IF 1.7 2区文学 0 LANGUAGE & LINGUISTICS

Corpus Linguistics and Linguistic Theory Pub Date : 2023-05-05 DOI:10.1515/cllt-2022-0101

Aleksandrs Berdicevskis, E. Coussé, Alexander Koplenig, Yvonne Adesam

{"title":"To drop or not to drop? Predicting the omission of the infinitival marker in a Swedish future construction","authors":"Aleksandrs Berdicevskis, E. Coussé, Alexander Koplenig, Yvonne Adesam","doi":"10.1515/cllt-2022-0101","DOIUrl":null,"url":null,"abstract":"Abstract We investigate the optional omission of the infinitival marker in a Swedish future tense construction. During the last two decades the frequency of omission has been rapidly increasing, and this process has received considerable attention in the literature. We test whether the knowledge which has been accumulated can yield accurate predictions of language variation and change. We extracted all occurrences of the construction from a very large collection of corpora. The dataset was automatically annotated with language-internal predictors which have previously been shown or hypothesized to affect the variation. We trained several models in order to make two kinds of predictions: whether the marker will be omitted in a specific utterance and how large the proportion of omissions will be for a given time period. For most of the approaches we tried, we were not able to achieve a better-than-baseline performance. The only exception was predicting the proportion of omissions using autoregressive integrated moving average models for one-step-ahead forecast, and in this case time was the only predictor that mattered. Our data suggest that most of the language-internal predictors do have some effect on the variation, but the effect is not strong enough to yield reliable predictions.","PeriodicalId":45605,"journal":{"name":"Corpus Linguistics and Linguistic Theory","volume":" ","pages":""},"PeriodicalIF":1.7000,"publicationDate":"2023-05-05","publicationTypes":"Journal Article","fieldsOfStudy":null,"isOpenAccess":false,"openAccessPdf":"","citationCount":"0","resultStr":null,"platform":"Semanticscholar","paperid":null,"PeriodicalName":"Corpus Linguistics and Linguistic Theory","FirstCategoryId":"98","ListUrlMain":"https://doi.org/10.1515/cllt-2022-0101","RegionNum":2,"RegionCategory":"文学","ArticlePicture":[],"TitleCN":null,"AbstractTextCN":null,"PMCID":null,"EPubDate":"","PubModel":"","JCR":"0","JCRName":"LANGUAGE & LINGUISTICS","Score":null,"Total":0}

引用次数: 0

Abstract

Abstract We investigate the optional omission of the infinitival marker in a Swedish future tense construction.
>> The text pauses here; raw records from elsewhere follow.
(* ===== verification/AttestationStore.v ===== *)
(** * Attestation (crates/runtime/src/state/attestation.rs)

    An attestation of an exact, TEE-backed generation: the driver's evidence is
    bound to the request, the launch contract and the durable record. *)

From stdpp Require Import base gmap strings list pretty.
From S2P Require Import Prelude Sdk Identifiers Lifecycle Fault OciState Contracts StoreModel Disk.
From S2P Require Import RestoreContract Journal Events Claims Create.
Local Open Scope string_scope.
Local Open Scope Z_scope.

(** [AttestationSource], [AttestationOperationLookup] and
    [AttestationOperationPreparation] of state/mod.rs *)
Record AttestationSource : Type := mkAttestationSource {
  asrc_record : ContainerRecord;
  asrc_launch : TeeLaunchRequest
}.
Inductive AttestationOperationLookup : Type :=
  | AttestationPending
  | AttestationFound (r : TeeAttestationResponse).
Inductive AttestationOperationPreparation : Type :=
  | AttestationPrepared (s : AttestationSource)
  | AttestationResume (s : AttestationSource)
  | AttestationReplayed (r : TeeAttestationResponse).

(** [invalid_outcome] of attestation.rs *)
Definition invalid_attestation_outcome : Error :=
  state_error FailedPrecondition "attest"
    "TEE attestation operation {operation_id} has an invalid durable outcome".

Definition attest_exact_generation_error : Error :=
  state_error InvalidArgument "attest" "TEE attestation requires an exact generation".

Section attestation_store.
Context `{SE : StoreEnv}.

Definition validate_attestation_bindings (stored : StoredContainer) (d : Disk)
    : Result AttestationSource :=
  let failed msg := state_error FailedPrecondition "attest" msg in
  check! reject_if (bool_decide (cr_isolation (sc_record stored) ≠ DedicatedVm))
    (failed "TEE attestation source does not use dedicated-vm isolation");
  try! attachments := ok_or
    (failed "TEE attestation source has no durable attachment contract")
    (sc_attachments stored) in
  try! bundle := load_bundle stored d in
  try! launch := attachments_tee_launch attachments bundle in
  try! launch := ok_or
    (failed "container generation was not created with a TEE launch extension") launch in
  Ok (mkAttestationSource (sc_record stored) launch).

Definition validate_attestation_source (stored : StoredContainer) (d : Disk)
    : Result AttestationSource :=
  check! match st_status (cr_state (sc_record stored)) with
         | Created | Running => Ok ()
         | _ => Err (state_error FailedPrecondition "attest"
                  "container {} generation {} must be created or running before TEE attestation")
         end;
  validate_attestation_bindings stored d.

Definition validate_attestation_response_bindings (source : AttestationSource)
    (request : TeeAttestationRequest) (response : TeeAttestationResponse) : Result () :=
  check! attest_response_validate_for_request response request;
  try! attachments_digest := ok_or
    (state_error FailedPrecondition "attest" "TEE source has no attachment-manifest digest")
    (cr_attachments_digest (asrc_record source)) in
  reject_if
    (bool_decide (ar_target response ≠ atr_target request)
     || bool_decide (ar_launch response ≠ asrc_launch source)
     || bool_decide (ar_driver response ≠ cr_driver (asrc_record source))
     || bool_decide (ar_config_digest response ≠ cr_config_digest (asrc_record source))
     || bool_decide (ar_attachments_digest response ≠ attachments_digest))
    (state_error Conflict "attest"
       "TEE attestation operation {operation_id} returned evidence that differs from durable source bindings").

Definition validate_attestation_retry (operation : StoredOperation)
    (request : TeeAttestationRequest) (digest : RequestDigests) : Result () :=
  check! validate_retry operation (oc_operation_id (atr_context request)) KAttest
    (ct_id (atr_target request)) digest "attest";
  reject_if (bool_decide (so_request operation ≠ Some (RequestAttest request)))
    (state_error FailedPrecondition "attest"
       "operation ID {operation_id} was already used for a different TEE attestation request").

Definition lookup_attestation (request : TeeAttestationRequest) : M AttestationOperationLookup :=
  do! lift (attest_request_validate request);
  let! digest := lift (attestation_request_digest request) in
  let! existing := read (load_operation_if_present (oc_operation_id (atr_context request))) in
  match existing with
  | None => ret AttestationPending
  | Some operation =>
      do! lift (validate_attestation_retry operation request digest);
      match so_outcome operation with
      | Prepared => ret AttestationPending
      | SucceededAttestation response => ret (AttestationFound response)
      | Failed error => fail error
      | _ => fail invalid_attestation_outcome
      end
  end.

Definition attestation_source (target : ContainerTarget) : M AttestationSource :=
  let! generation := lift (ok_or attest_exact_generation_error (ct_generation target)) in
  read (λ d,
    try! stored := load_stored_exact (ct_id target) generation d in
    validate_attestation_source stored d).

Definition prepare_attestation (request : TeeAttestationRequest)
    : M AttestationOperationPreparation :=
  do! lift (attest_request_validate request);
  let! digest := lift (attestation_request_digest request) in
  let operation_id := oc_operation_id (atr_context request) in
  let target := atr_target request in
  let! existing := read (load_operation_if_present operation_id) in
  match existing with
  | Some operation =>
      do! lift (validate_attestation_retry operation request digest);
      match so_outcome operation with
      | Prepared =>
          let! stored := read (load_stored_exact (so_container_id operation)
                                 (so_generation operation)) in
          let! source := read (validate_attestation_source stored) in
          do! claim_active_operation stored operation_id ClaimAttestationOperation "attest";
          ret (AttestationResume source)
      | SucceededAttestation response => ret (AttestationReplayed response)
      | Failed error => fail error
      | _ => fail invalid_attestation_outcome
      end
  | None =>
      do! validate_deadline (atr_context request) "attest";
      let! expected_generation := lift (ok_or attest_exact_generation_error
                                          (ct_generation target)) in
      let! stored := read (load_stored_container (ct_id target)) in
      do! lift (reject_if
        (bool_decide (cr_generation (sc_record stored) ≠ expected_generation))
        (generation_conflict "attest"));
      let! source := read (validate_attestation_source stored) in
      do! write_operation PrepareAttestationOperation operation_id
        (new_operation operation_id KAttest (sc_id stored) (cr_generation (sc_record stored))
           None (Some (RequestAttest request)) (current digest));
      do! claim_active_operation stored operation_id ClaimAttestationOperation "attest";
      ret (AttestationPrepared source)
  end.

(** The attributes of the attestation event. *)
Definition attested_attributes (operation_id : string) (response : TeeAttestationResponse)
    : gmap string string :=
  <[OPERATION_ID_ATTRIBUTE := operation_id]>
  (<["tee-extension" := extension_name (tl_technology (ar_launch response))]>
  (<["measurement" := ar_measurement response]>
  (<["evidence-digest" := te_digest (ar_evidence response)]> ∅))).

Definition complete_attestation (operation_id : string) (response : TeeAttestationResponse)
    : M TeeAttestationResponse :=
  let! operation := read (load_operation operation_id) in
  do! lift (reject_if (bool_decide (so_kind operation ≠ KAttest)) invalid_attestation_outcome);
  match so_outcome operation with
  | Prepared =>
      let! request := lift
        match so_request operation with
        | Some (RequestAttest request) => Ok request
        | _ => Err (state_error FailedPrecondition "attest"
                 "TEE attestation operation {operation_id} has no retained request")
        end in
      let! stored := read (load_stored_exact (so_container_id operation)
                             (so_generation operation)) in
      let! source := read (validate_attestation_source stored) in
      do! lift (validate_attestation_response_bindings source request response);
      do! lift (ensure_active_operation stored operation_id "attest");
      let stored := set_sc_active None stored in
      do! write_record CompleteAttestationContainer (so_container_id operation) stored;
      do! append_operation_event operation_id "attested" (ar_target response) None
        ContainerAttested (attested_attributes operation_id response);
      do! write_operation CompleteAttestationOperation operation_id
        (set_outcome (SucceededAttestation response) operation);
      ret response
  | SucceededAttestation response => ret response
  | Failed error => fail error
  | _ => fail invalid_attestation_outcome
  end.
End attestation_store.
(* ===== verification/Delete.v ===== *)
(** * OCI delete and operation failure (crates/runtime/src/state/delete.rs, failure.rs) *)

From stdpp Require Import base gmap strings list.
From S2P Require Import Prelude Sdk Identifiers Lifecycle Fault OciState Contracts StoreModel Disk.
From S2P Require Import RestoreContract Journal.
From S2P Require Import Events Claims Create ProcessStore.
Local Open Scope string_scope.
Local Open Scope Z_scope.

Section delete.
Context `{SE : StoreEnv}.

Definition append_delete_event (operation : StoredOperation) : M () :=
  let target := target_exact (so_container_id operation) (so_generation operation) in
  do! append_container_event "stopped" target ContainerStopped ∅;
  do! append_container_event "deleted" target ContainerDeleted ∅;
  ret ().

(** The reconciliation of a prepared delete whose directory was moved. *)
Definition finish_moved_delete (operation : StoredOperation) (operation_id : string)
    (mutation : DurableMutation) : M () :=
  do! append_delete_event operation;
  write_operation mutation operation_id (set_outcome SucceededEmpty operation).

Definition delete_live_and_tombstone (operation : string) : Error :=
  state_error Conflict operation "delete operation {} has both a live record and tombstone".
Definition delete_lost (operation : string) : Error :=
  set_retryable (state_error Unavailable operation
    "delete operation {} has neither a live record nor tombstone") true.

Definition prepare_delete (request : DeleteRequest) : M DeletePreparation :=
  let operation_id := oc_operation_id (delete_context request) in
  let target := delete_target request in
  let! digest := lift (request_digest (DeleteFingerprint target (delete_mode request))
    "digest-delete-request") in
  let! existing := read (load_operation_if_present operation_id) in
  match existing with
  | Some operation =>
      do! lift (validate_retry operation operation_id KDelete (ct_id target) digest
                  "prepare-delete");
      match so_outcome operation with
      | Prepared =>
          let! '(source_exists, tombstone_exists) :=
            read (λ d, Ok (container_exists (so_container_id operation) d,
                           tombstone_exists (delete_tombstone (so_operation_id operation)) d)) in
          match source_exists : bool, tombstone_exists : bool with
          | true, false =>
              let! stored := read (load_stored_exact (so_container_id operation)
                                     (so_generation operation)) in
              do! read (ensure_no_active_process_operations stored "prepare-delete");
              let! stored := claim_active_operation stored operation_id ClaimDeleteOperation
                               "prepare-delete" in
              ret (DeleteResume (sc_record stored))
          | false, true =>
              do! finish_moved_delete operation operation_id ReconcileDeleteOperation;
              ret DeleteReplayed
          | true, true =>
              let! live := read (load_stored_container (so_container_id operation)) in
              if bool_decide (cr_generation (sc_record live) = so_generation operation) then
                fail (delete_live_and_tombstone "prepare-delete")
              else
                do! finish_moved_delete operation operation_id ReconcileDeleteOperation;
                ret DeleteReplayed
          | false, false => fail (delete_lost "prepare-delete")
          end
      | SucceededEmpty => ret DeleteReplayed
      | Failed error => fail error
      | _ => fail (state_error FailedPrecondition "prepare-delete"
               "delete operation {} has an invalid state response")
      end
  | None =>
      do! validate_deadline (delete_context request) "prepare-delete";
      let! stored := read (load_stored_container (ct_id target)) in
      do! lift (generation_fence target (cr_generation (sc_record stored)) "prepare-delete");
      let status := st_status (cr_state (sc_record stored)) in
      do! lift match delete_mode request with
               | StoppedOnly => reject_if (bool_decide (status ≠ Stopped))
                   (state_error FailedPrecondition "prepare-delete"
                      "container {} generation {:?} cannot be deleted without force while {status}")
               | Force => reject_if (bool_decide (status = Creating))
                   (state_error Conflict "prepare-delete"
                      "container {} create operation is still in progress")
               end;
      do! read (ensure_no_active_process_operations stored "prepare-delete");
      do! write_operation PrepareDeleteOperation operation_id
        (new_operation operation_id KDelete (ct_id target) (cr_generation (sc_record stored))
           None None (current digest));
      let! stored := claim_active_operation stored operation_id ClaimDeleteOperation
                       "prepare-delete" in
      ret (DeletePrepared (sc_record stored))
  end.

Definition complete_delete (operation_id : string) : M () :=
  let! operation := read (load_operation operation_id) in
  do! lift (reject_if (bool_decide (so_kind operation ≠ KDelete))
    (state_error FailedPrecondition "complete-delete"
       "operation {operation_id} is not an OCI delete"));
  match so_outcome operation with
  | SucceededEmpty => ret ()
  | Failed error => fail error
  | Prepared =>
      let tombstone := delete_tombstone operation_id in
      let! '(source_exists, tombstone_exists) :=
        read (λ d, Ok (container_exists (so_container_id operation) d,
                       tombstone_exists tombstone d)) in
      do! match source_exists : bool, tombstone_exists : bool with
          | true, false =>
              let! stored := read (load_stored_exact (so_container_id operation)
                                     (so_generation operation)) in
              do! lift (ensure_active_operation stored operation_id "complete-delete");
              move_directory MoveDeleteTombstone (so_container_id operation) tombstone
          | false, true => ret ()
          | true, true =>
              let! live := read (load_stored_container (so_container_id operation)) in
              lift (reject_if
                (bool_decide (cr_generation (sc_record live) = so_generation operation))
                (delete_live_and_tombstone "complete-delete"))
          | false, false => fail (delete_lost "complete-delete")
          end;
      finish_moved_delete operation operation_id CompleteDeleteOperation
  | _ => fail (state_error FailedPrecondition "complete-delete"
           "delete operation {operation_id} has an invalid state response")
  end.

(** ** failure.rs *)

Definition process_failure_mutations (kind : StoredOperationKind)
    : option (DurableMutation * DurableMutation) :=
  match kind with
  | KExec => Some (ReleaseFailedExecClaim, RecordExecFailure)
  | KSignalProcess => Some (ReleaseFailedSignalProcessClaim, RecordSignalProcessFailure)
  | KWriteStdin => Some (ReleaseFailedWriteStdinClaim, RecordWriteStdinFailure)
  | KCloseStdin => Some (ReleaseFailedCloseStdinClaim, RecordCloseStdinFailure)
  | KResize => Some (ReleaseFailedResizeClaim, RecordResizeFailure)
  | _ => None
  end.

Definition failure_mutations (kind : StoredOperationKind)
    : option (DurableMutation * DurableMutation) :=
  match kind with
  | KStart => Some (ReleaseFailedStartClaim, RecordStartFailure)
  | KKill => Some (ReleaseFailedKillClaim, RecordKillFailure)
  | KPause => Some (ReleaseFailedPauseClaim, RecordPauseFailure)
  | KResume => Some (ReleaseFailedResumeClaim, RecordResumeFailure)
  | KUpdate => Some (ReleaseFailedUpdateClaim, RecordUpdateFailure)
  | KDelete => Some (ReleaseFailedDeleteClaim, RecordDeleteFailure)
  | KFile => Some (ReleaseFailedFileClaim, RecordFileFailure)
  | KFilesystem => Some (ReleaseFailedFilesystemClaim, RecordFilesystemFailure)
  | KCheckpoint => Some (ReleaseFailedCheckpointClaim, RecordCheckpointFailure)
  | KAttest => Some (ReleaseFailedAttestationClaim, RecordAttestationFailure)
  | _ => None
  end.

(** [matches!(kind, Exec | SignalProcess | WriteStdin | CloseStdin | Resize)] *)
Definition is_process_kind (kind : StoredOperationKind) : bool :=
  match kind with
  | KExec | KSignalProcess | KWriteStdin | KCloseStdin | KResize => true
  | _ => false
  end.

Definition fail_operation (operation_id : string) (error : Error) : M () :=
  if retryable error then ret ()
  else
    let! operation := read (load_operation operation_id) in
    match so_outcome operation with
    | Failed durable =>
        if bool_decide (durable = error) then
          if is_creation (so_kind operation) then reconcile_failed_creation operation
          else ret ()
        else fail (state_error Conflict "fail-operation"
               "operation {operation_id} already has a different failure")
    | Prepared =>
        let failed := set_outcome (Failed error) operation in
        if is_creation (so_kind operation) then
          let! failure_mutation :=
            match so_kind operation with
            | KCreate => ret RecordCreateFailure
            | KRestore => ret RecordRestoreFailure
            | _ => fail (state_error Internal "fail-operation"
                     "operation {operation_id} reported creation kind {kind:?} without a creation failure mutation")
            end in
          do! write_operation failure_mutation operation_id failed;
          reconcile_failed_creation failed
        else if is_process_kind (so_kind operation) then
          let! '(release_mutation, failure_mutation) := lift (ok_or
            (state_error Internal "fail-operation"
               "operation {operation_id} reached invalid process failure handling")
            (process_failure_mutations (so_kind operation))) in
          do! release_failed_process_operation operation release_mutation;
          write_operation failure_mutation operation_id failed
        else
          let! '(release_mutation, failure_mutation) := lift (ok_or
            (state_error Internal "fail-operation"
               "operation {operation_id} reached invalid failure handling")
            (failure_mutations (so_kind operation))) in
          let! stored := read (load_stored_exact (so_container_id operation)
                                 (so_generation operation)) in
          do! lift (ensure_active_operation stored operation_id "fail-operation");
          do! write_record release_mutation (so_container_id operation)
            (set_sc_active None stored);
          write_operation failure_mutation operation_id failed
    | _ => fail (state_error Conflict "fail-operation"
             "operation {operation_id} already succeeded")
    end.
End delete.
During the last two decades the frequency of omission has been rapidly increasing, and this process has received considerable attention in the literature. We test whether the knowledge which has been accumulated can yield accurate predictions of language variation and change. We extracted all occurrences of the construction from a very large collection of corpora. The dataset was automatically annotated with language-internal predictors which have previously been shown or hypothesized to affect the variation. We trained several models in order to make two kinds of predictions: whether the marker will be omitted in a specific utterance and how large the proportion of omissions will be for a given time period. For most of the approaches we tried, we were not able to achieve a better-than-baseline performance. The only exception was predicting the proportion of omissions using autoregressive integrated moving average models for one-step-ahead forecast, and in this case time was the only predictor that mattered. Our data suggest that most of the language-internal predictors do have some effect on the variation, but the effect is not strong enough to yield reliable predictions.

查看原文本刊更多论文

摔还是不摔?预测瑞典语将来式中不定式标记的省略

摘要我们研究了瑞典语将来时结构中不定式标记的选择性省略。在过去的二十年里，遗漏的频率迅速增加，这一过程在文献中受到了相当大的关注。我们测试积累的知识是否能准确预测语言的变化。我们从大量的语料库中提取了所有出现的结构。数据集自动注释了语言内部预测因子，这些预测因子先前已被显示或假设会影响变异。为了做出两种预测，我们训练了几个模型：标记在特定的话语中是否会被省略，以及在给定的时间段内省略的比例有多大。对于我们尝试的大多数方法，我们都无法实现比基线更好的性能。唯一的例外是使用自回归综合移动平均模型预测遗漏的比例，用于提前一步预测，在这种情况下，时间是唯一重要的预测因素。我们的数据表明，大多数语言内部预测因素确实对变异有一定影响，但这种影响还不足以产生可靠的预测。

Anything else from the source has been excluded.